Estaria o mundo cada vez mais fraturado, apressado e saturado de palavras ocas?  Em tempos de inteligências artificiais, guerras transmitidas ao vivo, crise climática, feeds infinitos e vidas aceleradas, as perguntas podem parecer esdrúxulas: Ainda faz sentido ser poeta? Você vai me trazer poesia a uma hora dessas?

A resposta não é apenas um sim — é um sim urgente. Ser poeta é estar em desconcerto com a pressa. É caminhar por dentro das palavras quando o mundo grita por artificializarão. É olhar o banal com olhos de espanto. O poeta é o que resiste à desumanização que mata as crianças em Gaza, o que insiste na linguagem como morada do ser, e não como utensílio da manipulação e do marketing que cega. Ser poeta é desobedecer à essa pressa. É amparar o silêncio e se deixar amparar por ele. É dar atenção ao que não brilha, ao que não rende, ao que não serve, mas pulsa. Então não é isso o que diz Manoel de Barros? “Poeta é um ente que lambe as palavras e depois se alucina.”

Não se trata de ostentar um título ou publicar livros.
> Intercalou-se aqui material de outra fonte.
(* ===== verification/SharedataFill.v ===== *)
(** * Shared tables: strings, keys and the conversion of one table

    A table is laid out when each slot of its hash part holds an entry of the Lua table
    and the slots make chains, one for each main position in use; the chain starts at
    that position.  [fillnocolliding] makes the heads, [fillcolliding] puts the rest of
    the entries in the slots that are left, behind their heads. *)

From S2P Require Import Prelude Sharedata.
From stdpp Require Import base numbers list.
From Stdlib Require Import ZArith Lia.
From Stdlib Require String.
Import String.StringSyntax.
#[local] Open Scope Z_scope.
#[local] Open Scope list_scope.
Import Sharedata.

(** ** Strings *)

(** The strings after some steps: the ones there were keep their numbers. *)
Definition grows (strs strs' : list (list Z)) : Prop := strs `prefix_of` strs' /\ NoDup strs'.

Lemma grows_refl strs : NoDup strs -> grows strs strs.
Proof. by split. Qed.
Lemma grows_trans a b c : grows a b -> grows b c -> grows a c.
Proof. intros [? _] [? ?]. split; [by etrans|done]. Qed.
Lemma grows_nodup a b : grows a b -> NoDup b.
Proof. by intros []. Qed.

Create HintDb grow.
#[export] Hint Resolve grows_refl grows_trans grows_nodup : grow.

Lemma tolstring_grows a b i s : grows a b -> lua_tolstring a i = Ok s -> lua_tolstring b i = Ok s.
Proof.
  intros [[c ->] _] (Hi & E)%arr_get_inv. apply arr_get_ok; [done|]. by apply lookup_app_l_Some.
Qed.

Lemma tolstring_inj strs i j s : NoDup strs -> lua_tolstring strs i = Ok s -> lua_tolstring strs j = Ok s -> i = j.
Proof.
  intros Hn (? & Ei)%arr_get_inv (? & Ej)%arr_get_inv. pose proof (NoDup_lookup _ _ _ _ Hn Ei Ej). lia.
Qed.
Ser poeta é uma forma de estar no mundo, uma maneira de olhar para as coisas com um tipo de espanto que ainda as reconhece como únicas, frágeis, misteriosas, como se estivessem nascendo ali, naquele momento em que se olha para elas, por mais que ali elas já estivessem há milhões de anos.

Octavio Paz diz que “a poesia é conhecimento, salvação poder, abandono. Operação capaz de transformar o mundo, a atividade poética é revolucionária por natureza; exercício espiritual, é um método de libertação interior. A poesia revela este mundo; cria outro (…) Isola; une. Convite à viagem; regresso à terra natal. Inspiração, respiração, exercício muscular (…). Expressão histórica de raças, nações, classes”. (PAZ, Octavio. O arco e a lira)..” Não é uma mudança imediata ou ruidosa, trata-se de uma transformação íntima, profunda, tênue, que só a poesia é capaz de acender.
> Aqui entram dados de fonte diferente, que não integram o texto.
(** The root of a shared table. *)
Lemma lnewconf_ok depth room len es : wf_value depth (VTable len es) ->
  exists array hash strs, NoDup strs /\ shown strs (Some (VTable len es)) (Some (RTable array hash)) /\
  lnewconf depth room len es =
    if room <? Z.of_nat (length strs) + 4 then Fault (LuaError "stack overflow") else Ok (VALUETYPE_TABLE array hash, strs, State false 0).
Proof.
  intros Hw. destruct (convtable_ok depth len es [] Hw) as (a & h & strs & E & G & Hr); [constructor|]. exists a, h, strs.
  split; [eauto with grow|]. split; [by exists depth, (VALUETYPE_TABLE a h), (RTable a h)|].
  unfold lnewconf, pconv. rewrite E, bind_ret. replace (Z.of_nat (length strs) + 1 + 3) with (Z.of_nat (length strs) + 4) by lia.
  by destruct (room <? Z.of_nat (length strs) + 4).
Qed.

(** ** The contract *)

(** C19. A table that is shared reads like the Lua table it was made from, at any depth,
    if it is one of [wf_value]: its keys, and those of the tables inside, are strings and
    integers that fit 32 signed bits, no key twice, its values numbers, booleans, strings
    and tables, fewer than 2^31 entries in a table, and nested at most [depth] tables
    deep, as deep as Lua's stack allows.  The conversion succeeds unless the stack of
    strings overflows, and then indexing along any path of such keys returns the value
    that is there, or nothing where there is none.  (A key of more than 32 bits is taken
    by the code and overwrites another: [wide_key_overwrites].) *)
Theorem shared_table_reads_like_lua depth room len es : wf_value depth (VTable len es) ->
  exists array hash strs,
    lnewconf depth room len es =
      (if room <? Z.of_nat (length strs) + 4 then Fault (LuaError "stack overflow") else Ok (VALUETYPE_TABLE array hash, strs, State false 0)) /\
    forall ks, Forall wf_key ks ->
      exists r, index_path strs (Some (RTable array hash)) ks = Ok r /\ reads_as (get_path (Some (VTable len es)) ks) r.
Proof.
  intros Hw. destruct (lnewconf_ok depth room len es Hw) as (a & h & strs & _ & Hs & E). exists a, h, strs. split; [exact E|].
  intros ks Hks. destruct (path_shown strs ks Hks _ _ Hs) as (r & Er & Hr). exists r. split; [done|]. by eapply shown_reads.
Qed.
O poeta não produz para o consumo, mas para o sopro, o soco, a falta de fôlego, o encantamento. Ele age no intervalo, na margem, nos orifícios da linguagem. Cultiva palavras como quem recolhe cacos num campo minado: com cuidado, reverência e correndo perigo.

“Poesia é voar fora da asa.” Não há motivo prático em escrever poesia. Há intensidade, encontro, revelação, sustentar a delicadeza/aspereza onde tudo parece exigir dureza. É escutar o não dito. O que eu quero é ‘agarrar’ o instante e não ficar naquele estado de morbidez da alma (…). O meu trabalho é aquele instante, um segundo antes da flecha ser lançada, a tensão do arco, a extrema tensão, o sol incidindo no instante do corte, é a rapidez de uma navalha que com um golpe lancinante, fulminante, corta teu pescoço.” (Hilda Hilst).

Talvez seja esse o desafio grande do poeta: Escutar. Escutar o que ficou depois do abismo do ruído. Escutar o que ainda não ganhou forma. Escutar o outro, e a si mesmo, com um ouvido que não cabe, se não no silêncio do caos do mundo.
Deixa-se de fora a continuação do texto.